(* ===== verification/OrdMap.v ===== *)
(** [BTreeMap<Bytes, Bytes>] as a key-sorted association list: the iteration
    order of the map is the order of the list. *)

From Stdlib Require Import ZArith Lia Sorting.Sorted Sorting.Permutation.
From Stdlib Require Import Init.Byte.
From stdpp Require Import prelude.
From S2P Require Import Prelude.

Abbreviation BTreeMap := (list (bytes * bytes)).

(** [BTreeMap::insert] returns the replaced value, if any. *)
Fixpoint btree_insert (k v : bytes) (m : BTreeMap) : option bytes * BTreeMap :=
  match m with
  | [] => (None, [(k, v)])
  | (k', v') :: m' =>
      match bytes_cmp k k' with
      | Lt => (None, (k, v) :: m)
      | Eq => (Some v', (k, v) :: m')
      | Gt => let (old, m'') := btree_insert k v m' in (old, (k', v') :: m'')
      end
  end.

Fixpoint btree_get (k : bytes) (m : BTreeMap) : option bytes :=
  match m with
  | [] => None
  | (k', v') :: m' => if decide (k = k') then Some v' else btree_get k m'
  end.

Definition key_lt (p q : bytes * bytes) : Prop := bytes_lt p.1 q.1.

(** The representation invariant: keys strictly increase. *)
Definition btree_sorted (m : BTreeMap) : Prop := StronglySorted key_lt m.

Lemma bytes_lt_irrefl k : ~ bytes_lt k k.
Proof. unfold bytes_lt. now rewrite (proj2 (bytes_cmp_eq k k) eq_refl). Qed.

Lemma key_lt_trans p q r : key_lt p q -> key_lt q r -> key_lt p r.
Proof. apply bytes_lt_trans. Qed.

Lemma bytes_gt_lt a b : bytes_cmp a b = Gt -> bytes_lt b a.
Proof. unfold bytes_lt. rewrite (bytes_cmp_antisym a b). now intros ->. Qed.

Lemma btree_insert_Forall P k v m :
  P (k, v) -> Forall P m -> Forall P (btree_insert k v m).2.
Proof.
  intros Hp. induction m as [|[k' v'] m IH]; intros Hm; simpl; [now constructor|].
  inversion Hm; subst. destruct (bytes_cmp k k'); simpl; [now constructor..|].
  destruct (btree_insert k v m); simpl in *. constructor; auto.
Qed.

Lemma btree_insert_sorted k v m : btree_sorted m -> btree_sorted (btree_insert k v m).2.
Proof.
  induction 1 as [|[k' v'] m Hs IH Hf]; simpl; [repeat constructor|].
  destruct (bytes_cmp k k') eqn:C; simpl.
  - apply bytes_cmp_eq in C as ->. constructor; [done|].
    eapply Forall_impl; [exact Hf|]. intros []; auto.
  - constructor; [now constructor|]. constructor; [exact C|].
    eapply Forall_impl; [exact Hf|]. intros p. now apply key_lt_trans.
  - destruct (btree_insert k v m) as [old m'] eqn:E. simpl in *. constructor; [done|].
    change m' with (old, m').2. rewrite <- E. apply btree_insert_Forall; [|done].
    now apply bytes_gt_lt.
Qed.

Lemma btree_get_notin k m : Forall (fun p => bytes_lt k p.1) m -> btree_get k m = None.
Proof.
  induction 1 as [|[k' v'] m Hk Hm IH]; simpl; [done|].
  rewrite decide_False; [done|]. intros ->. now apply bytes_lt_irrefl in Hk.
Qed.

Lemma btree_get_insert j k v m : btree_sorted m ->
  btree_get j (btree_insert k v m).2 = if decide (j = k) then Some v else btree_get j m.
Proof.
  induction 1 as [|[k' v'] m Hs IH Hf]; simpl; [done|].
  destruct (bytes_cmp k k') eqn:C; simpl.
  - apply bytes_cmp_eq in C as ->. repeat case_decide; congruence.
  - repeat case_decide; try congruence.
  - destruct (btree_insert k v m) as [old m'] eqn:E. simpl in *. rewrite IH.
    repeat case_decide; subst; try done.
    now rewrite (proj2 (bytes_cmp_eq _ _) eq_refl) in C.
Qed.

(** Inserting a key above every stored key appends. *)
Lemma btree_insert_last k v m :
  Forall (fun p => bytes_lt p.1 k) m -> btree_insert k v m = (None, m ++ [(k, v)]).
Proof.
  induction 1 as [|[k' v'] m Hk Hm IH]; simpl; [done|].
  simpl in Hk. unfold bytes_lt in Hk. rewrite (bytes_cmp_antisym k' k), Hk. simpl. now rewrite IH.
Qed.

(** A fresh insertion permutes the entries; a refused one reports the key. *)
Lemma btree_insert_perm k v m m' :
  btree_insert k v m = (None, m') -> Permutation m' ((k, v) :: m) .
Proof.
  revert m'; induction m as [|[k' v'] m IH]; intros m' H; simpl in H; [now simplify_eq|].
  destruct (bytes_cmp k k'); simplify_eq; [done|].
  destruct (btree_insert k v m) as [old m''] eqn:E. simplify_eq.
  rewrite (IH _ eq_refl). apply perm_swap.
Qed.

(** Sorted maps with the same entries are the same list. *)
Lemma btree_perm_eq m m' : btree_sorted m -> btree_sorted m' -> Permutation m m' -> m = m'.
Proof.
  intros Hs. revert m'. induction Hs as [|p m Hs IH Hf]; intros m' Hs' Hp.
  - now apply Permutation_nil in Hp.
  - destruct m' as [|q m']; [now apply Permutation_sym, Permutation_nil in Hp|].
    inversion Hs' as [|? ? Hs'' Hf']; subst.
    assert (p = q) as ->.
    { assert (List.In q (p :: m)) as Hq by (rewrite Hp; now left).
      assert (List.In p (q :: m')) as Hpin by (rewrite <- Hp; now left).
      destruct Hq as [|Hq]; [done|]. destruct Hpin as [|Hpin]; [done|].
      rewrite List.Forall_forall in Hf, Hf'. specialize (Hf _ Hq). specialize (Hf' _ Hpin).
      exfalso. apply (bytes_lt_irrefl p.1). eapply bytes_lt_trans; [exact Hf|exact Hf']. }
    f_equal. apply IH; [done|]. now apply Permutation_cons_inv in Hp.
Qed.

(** A key that is not stored is inserted without replacing anything. *)
Lemma btree_insert_fresh k v m :
  k ∉ m.*1 -> exists m', btree_insert k v m = (None, m').
Proof.
  induction m as [|[k' v'] m IH]; intros Hk; simpl; [eauto|].
  apply not_elem_of_cons in Hk as [Hne Hk]. destruct (bytes_cmp k k') eqn:C; [|eauto|].
  - apply bytes_cmp_eq in C. easy.
  - destruct (IH Hk) as [m' ->]. eauto.
Qed.

Lemma btree_sorted_NoDup m : btree_sorted m -> NoDup m.*1.
Proof.
  induction 1 as [|p m Hs IH Hf]; simpl; constructor; [|done].
  rewrite list_elem_of_fmap. intros (q & E & Hq). rewrite Forall_forall in Hf.
  specialize (Hf _ Hq). unfold key_lt in Hf. rewrite E in Hf. now apply bytes_lt_irrefl in Hf.
Qed.
(* ===== verification/Wire.v ===== *)
(** Wire primitives of src/codec.rs: the [bytes] accessors the codec uses, the
    [take_*]/[put_*] helpers built on them, and the interface [WireFormat] that
    a pair of a writer and a reader promises to the message codecs. *)

From Stdlib Require Import ZArith Lia String Ascii.
From Stdlib Require Import Init.Byte Strings.Byte.
From stdpp Require Import prelude.
From S2P Require Import Prelude.

(** ** Buffers

    [Bytes] and [BytesMut] are byte lists; a cursor read removes a prefix and
    panics when the buffer is too short, an append extends the end. *)

Definition get_uint (n : nat) (body : bytes) : io (Z * bytes) :=
  if (length body <? n)%nat then Panic
  else Ok (be_value (take n body), drop n body).

Definition get_int (n : nat) (body : bytes) : io (Z * bytes) :=
  let? (u, body) := get_uint n body in
  Ok (to_signed (8 * Z.of_nat n) u, body).

Definition get_u8 (body : bytes) : io (byte * bytes) :=
  match body with [] => Panic | b :: rest => Ok (b, rest) end.

Definition split_to (n : nat) (body : bytes) : io (bytes * bytes) :=
  if (length body <? n)%nat then Panic else Ok (take n body, drop n body).

Definition advance (n : nat) (body : bytes) : io bytes :=
  if (length body <? n)%nat then Panic else Ok (drop n body).
(** C29: Total behaviour of [decode_frame] on arbitrary bytes. It never
    panics; an error is [InvalidData], is raised only by a length field below
    four or above the configured limit, and consumes nothing; a returned
    frame fits the limit and shortens the source. *)
Theorem decode_frame_total codec source :
  codec_valid codec ->
  match decode_frame source (max_frame_len codec) with
  | (Panic, _) => False
  | (Err e, rest) =>
      rest = source /\ kind e = InvalidData /\ 5 <= len source /\
      (be_value (take 4 (drop 1 source)) < 4 \/
       max_frame_len codec < be_value (take 4 (drop 1 source)) + 1)
  | (Ok None, rest) => rest = source
  | (Ok (Some f), rest) => len (wire_image f) <= max_frame_len codec /\ len rest < len source
  end.
Proof.
  intros [Hlo Hhi]. destruct (Z.ltb_spec (len source) 5); [now rewrite decode_frame_short|].
  destruct (decode_frame_header source) as (t & h & r & -> & Hh & Hlen); [lia|].
  rewrite Hlen, decode_frame_incomplete by done. rewrite !Z.gtb_ltb.
  destruct (Z.ltb_spec (be_value h) 4); [repeat split; auto; lia|].
  destruct (Z.ltb_spec MAX_PROTOCOL_FRAME_LEN (be_value h + 1)); [repeat split; auto; lia|].
  destruct (Z.ltb_spec (max_frame_len codec) (be_value h + 1)); [repeat split; auto; lia|].
  destruct (Z.ltb_spec (len r + 4) (be_value h)); [done|].
  rewrite len_wire_image, len_cons, len_app. cbn [body]. unfold len in *.
  rewrite length_drop, length_take. lia.
Qed.
(* ===== verification/Demux.v ===== *)
(** The filtering projection from backend messages to the session stream:
    src/demux.rs. *)

From Stdlib Require Import ZArith Lia String.
From Stdlib Require Import Init.Byte.
From stdpp Require Import prelude.
From S2P Require Import Prelude OrdMap Wire Backend.

(** ** Data *)

(** [CommandIndex(u64)] *)
Abbreviation CommandIndex := Z.

Record TaggedNotice : Type := mkNotice { notice_command : CommandIndex; notice_fields : DiagnosticResponse }.

Record Notification : Type :=
  mkNotification { notification_process_id : Z (* u32 *); channel : bytes; payload : bytes }.

Record ParameterStatus : Type := mkParameterStatus { status_name : bytes; status_value : bytes }.

Inductive AsyncEvent : Type :=
| Async_Notice (notice : TaggedNotice)
| Async_ParameterStatus (status : ParameterStatus)
| Async_Notification (notification : Notification).

Record OrderedAsyncEvent : Type := mkOrdered {
  sequence : Z (* u64 *);
  event_command : CommandIndex;
  event : AsyncEvent
}.

Record CancelKey : Type := mkCancelKey { key_process_id : Z (* u32 *); key_secret : bytes }.

#[export] Instance CancelKey_eq_dec : EqDecision CancelKey.
Proof. solve_decision. Defined.
#[export] Instance TaggedNotice_eq_dec : EqDecision TaggedNotice.
Proof. solve_decision. Defined.

Inductive SessionItem : Type :=
| Item_Message (message : BackendMessage)
| Item_ReadyForQuery (status : TransactionStatus) (parameters_changed : bool)
| Item_CommandComplete (tag : bytes) (command : CommandIndex) (notices : list TaggedNotice).

Definition into_backend_message (item : SessionItem) : BackendMessage :=
  match item with
  | Item_Message message => message
  | Item_ReadyForQuery status _ => B_ReadyForQuery status
  | Item_CommandComplete tag _ _ => B_CommandComplete tag
  end.

Record Demux : Type := mkDemux {
  command : CommandIndex;
  pending_notices : list TaggedNotice;
  notices : list TaggedNotice;
  notifications : list Notification;
  parameter_statuses : list ParameterStatus;
  async_events : list OrderedAsyncEvent;
  next_async_sequence : Z (* u64 *);
  parameters : BTreeMap;
  startup_parameters : option BTreeMap;
  parameters_changed : bool;
  cancel_key : option CancelKey;
  transaction_status : option TransactionStatus
}.

(** [#[derive(Default)]] *)
Definition Demux_default : Demux := mkDemux 0 [] [] [] [] [] 0 [] None false None None.

(** ** Operations *)

Definition is_asynchronous (message : BackendMessage) : bool :=
  match message with
  | B_NoticeResponse _ | B_ParameterStatus _ _ | B_NotificationResponse _ _ _ | B_BackendKeyData _ _ => true
  | _ => false
  end.

Definition push_async (e : AsyncEvent) (d : Demux) : Demux :=
  mkDemux (command d) (pending_notices d) (notices d) (notifications d) (parameter_statuses d)
    (async_events d ++ [mkOrdered (next_async_sequence d) (command d) e])
    (saturating_add U64_MAX (next_async_sequence d) 1)
    (parameters d) (startup_parameters d) (parameters_changed d) (cancel_key d) (transaction_status d).

Definition route_notice (fields : DiagnosticResponse) (d : Demux) : Demux :=
  let notice := mkNotice (command d) fields in
  let d := mkDemux (command d) (pending_notices d ++ [notice]) (notices d ++ [notice])
    (notifications d) (parameter_statuses d) (async_events d) (next_async_sequence d)
    (parameters d) (startup_parameters d) (parameters_changed d) (cancel_key d) (transaction_status d) in
  push_async (Async_Notice notice) d.

Definition route_parameter_status (name value : bytes) (d : Demux) : Demux :=
  let status := mkParameterStatus name value in
  let d := mkDemux (command d) (pending_notices d) (notices d) (notifications d)
    (parameter_statuses d ++ [status]) (async_events d) (next_async_sequence d)
    (btree_insert name value (parameters d)).2 (startup_parameters d) (parameters_changed d)
    (cancel_key d) (transaction_status d) in
  let d := push_async (Async_ParameterStatus status) d in
  match startup_parameters d with
  | None => d
  | Some baseline =>
      mkDemux (command d) (pending_notices d) (notices d) (notifications d) (parameter_statuses d)
        (async_events d) (next_async_sequence d) (parameters d) (startup_parameters d)
        (bool_decide (parameters d <> baseline)) (cancel_key d) (transaction_status d)
  end.

Definition route_notification (process_id : Z) (channel payload : bytes) (d : Demux) : Demux :=
  let notification := mkNotification process_id channel payload in
  let d := mkDemux (command d) (pending_notices d) (notices d) (notifications d ++ [notification])
    (parameter_statuses d) (async_events d) (next_async_sequence d)
    (parameters d) (startup_parameters d) (parameters_changed d) (cancel_key d) (transaction_status d) in
  push_async (Async_Notification notification) d.

Definition route_key_data (process_id : Z) (secret_key : bytes) (d : Demux) : Demux :=
  mkDemux (command d) (pending_notices d) (notices d) (notifications d) (parameter_statuses d)
    (async_events d) (next_async_sequence d) (parameters d) (startup_parameters d)
    (parameters_changed d) (Some (mkCancelKey process_id secret_key)) (transaction_status d).

Definition route_ready (status : TransactionStatus) (d : Demux) : Demux :=
  mkDemux (command d) (pending_notices d) (notices d) (notifications d) (parameter_statuses d)
    (async_events d) (next_async_sequence d) (parameters d)
    (match startup_parameters d with None => Some (parameters d) | Some b => Some b end)
    (parameters_changed d) (cancel_key d) (Some status).

Definition route_complete (d : Demux) : Demux :=
  mkDemux (saturating_add U64_MAX (command d) 1) [] (notices d) (notifications d)
    (parameter_statuses d) (async_events d) (next_async_sequence d)
    (parameters d) (startup_parameters d) (parameters_changed d) (cancel_key d) (transaction_status d).

Definition route (message : BackendMessage) (d : Demux) : option SessionItem * Demux :=
  match message with
  | B_NoticeResponse fields => (None, route_notice fields d)
  | B_ParameterStatus name value => (None, route_parameter_status name value d)
  | B_NotificationResponse process_id channel payload =>
      (None, route_notification process_id channel payload d)
  | B_BackendKeyData process_id secret_key =>
      (Some (Item_Message (B_BackendKeyData process_id secret_key)), route_key_data process_id secret_key d)
  | B_ReadyForQuery status =>
      let d := route_ready status d in
      (Some (Item_ReadyForQuery status (parameters_changed d)), d)
  | B_CommandComplete tag =>
      (Some (Item_CommandComplete tag (command d) (pending_notices d)), route_complete d)
  | message => (Some (Item_Message message), d)
  end.

(** [VecDeque::pop_front] *)
Definition pop_front {A} (q : list A) : option A * list A :=
  match q with [] => (None, []) | x :: q => (Some x, q) end.

Definition pop_notification (d : Demux) : option Notification * Demux :=
  let (x, q) := pop_front (notifications d) in
  (x, mkDemux (command d) (pending_notices d) (notices d) q (parameter_statuses d)
        (async_events d) (next_async_sequence d) (parameters d) (startup_parameters d)
        (parameters_changed d) (cancel_key d) (transaction_status d)).

Definition pop_notice (d : Demux) : option TaggedNotice * Demux :=
  let (x, q) := pop_front (notices d) in
  (x, mkDemux (command d) (pending_notices d) q (notifications d) (parameter_statuses d)
        (async_events d) (next_async_sequence d) (parameters d) (startup_parameters d)
        (parameters_changed d) (cancel_key d) (transaction_status d)).

Definition pop_parameter_status (d : Demux) : option ParameterStatus * Demux :=
  let (x, q) := pop_front (parameter_statuses d) in
  (x, mkDemux (command d) (pending_notices d) (notices d) (notifications d) q
        (async_events d) (next_async_sequence d) (parameters d) (startup_parameters d)
        (parameters_changed d) (cancel_key d) (transaction_status d)).

Definition pop_async_event (d : Demux) : option OrderedAsyncEvent * Demux :=
  let (x, q) := pop_front (async_events d) in
  (x, mkDemux (command d) (pending_notices d) (notices d) (notifications d) (parameter_statuses d)
        q (next_async_sequence d) (parameters d) (startup_parameters d)
        (parameters_changed d) (cancel_key d) (transaction_status d)).

(** ** Histories

    A session interleaves routing with draining the four queues; a trace keeps
    what each step returned. *)

Inductive step : Type :=
| Route (message : BackendMessage)
| PopNotification
| PopNotice
| PopParameterStatus
| PopAsyncEvent.

Inductive output : Type :=
| Out_item (item : option SessionItem)
| Out_notification (n : option Notification)
| Out_notice (n : option TaggedNotice)
| Out_status (s : option ParameterStatus)
| Out_event (e : option OrderedAsyncEvent).

Definition do_step (s : step) (d : Demux) : output * Demux :=
  match s with
  | Route message => let (i, d) := route message d in (Out_item i, d)
  | PopNotification => let (x, d) := pop_notification d in (Out_notification x, d)
  | PopNotice => let (x, d) := pop_notice d in (Out_notice x, d)
  | PopParameterStatus => let (x, d) := pop_parameter_status d in (Out_status x, d)
  | PopAsyncEvent => let (x, d) := pop_async_event d in (Out_event x, d)
  end.

Fixpoint run (h : list step) (d : Demux) : list output * Demux :=
  match h with
  | [] => ([], d)
  | s :: h => let (o, d) := do_step s d in let (os, d) := run h d in (o :: os, d)
  end.

(** ** What a history means

    The reference semantics: functions of the routed messages alone. *)

Definition routed (h : list step) : list BackendMessage :=
  omap (fun s => match s with Route m => Some m | _ => None end) h.

Definition is_complete (m : BackendMessage) : bool :=
  match m with B_CommandComplete _ => true | _ => false end.

(** Messages that [route] consumes: every asynchronous one but the key data. *)
Definition consumed (m : BackendMessage) : bool :=
  match m with B_BackendKeyData _ _ => false | m => is_asynchronous m end.

Definition count (p : BackendMessage -> bool) (ms : list BackendMessage) : Z := len (filter p ms).

(** The event of message [m] arriving after [pre]: its sequence number is the
    number of events before it, its command the number of completed ones. *)
Definition event_after (pre : list BackendMessage) (m : BackendMessage) : option OrderedAsyncEvent :=
  let cmd := Z.min U64_MAX (count is_complete pre) in
  let at_ := mkOrdered (Z.min U64_MAX (count consumed pre)) cmd in
  match m with
  | B_NoticeResponse fields => Some (at_ (Async_Notice (mkNotice cmd fields)))
  | B_ParameterStatus name value => Some (at_ (Async_ParameterStatus (mkParameterStatus name value)))
  | B_NotificationResponse pid ch pl => Some (at_ (Async_Notification (mkNotification pid ch pl)))
  | _ => None
  end.

Fixpoint events_from (pre ms : list BackendMessage) : list OrderedAsyncEvent :=
  match ms with
  | [] => []
  | m :: ms => option_list (event_after pre m) ++ events_from (pre ++ [m]) ms
  end.
Definition events_of : list BackendMessage -> list OrderedAsyncEvent := events_from [].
-----
### EXERCISE REQUIREMENTS
Start with the line above that contains "eapply Forall_impl; [exact Hf|]. intros [];" and end with the line that contains "in *. constructor; [done|].". Write out those lines exactly, and only those.

### TASK ANSWER
    eapply Forall_impl; [exact Hf|]. intros []; auto.
  - constructor; [now constructor|]. constructor; [exact C|].
    eapply Forall_impl; [exact Hf|]. intros p. now apply key_lt_trans.
  - destruct (btree_insert k v m) as [old m'] eqn:E. simpl in *. constructor; [done|].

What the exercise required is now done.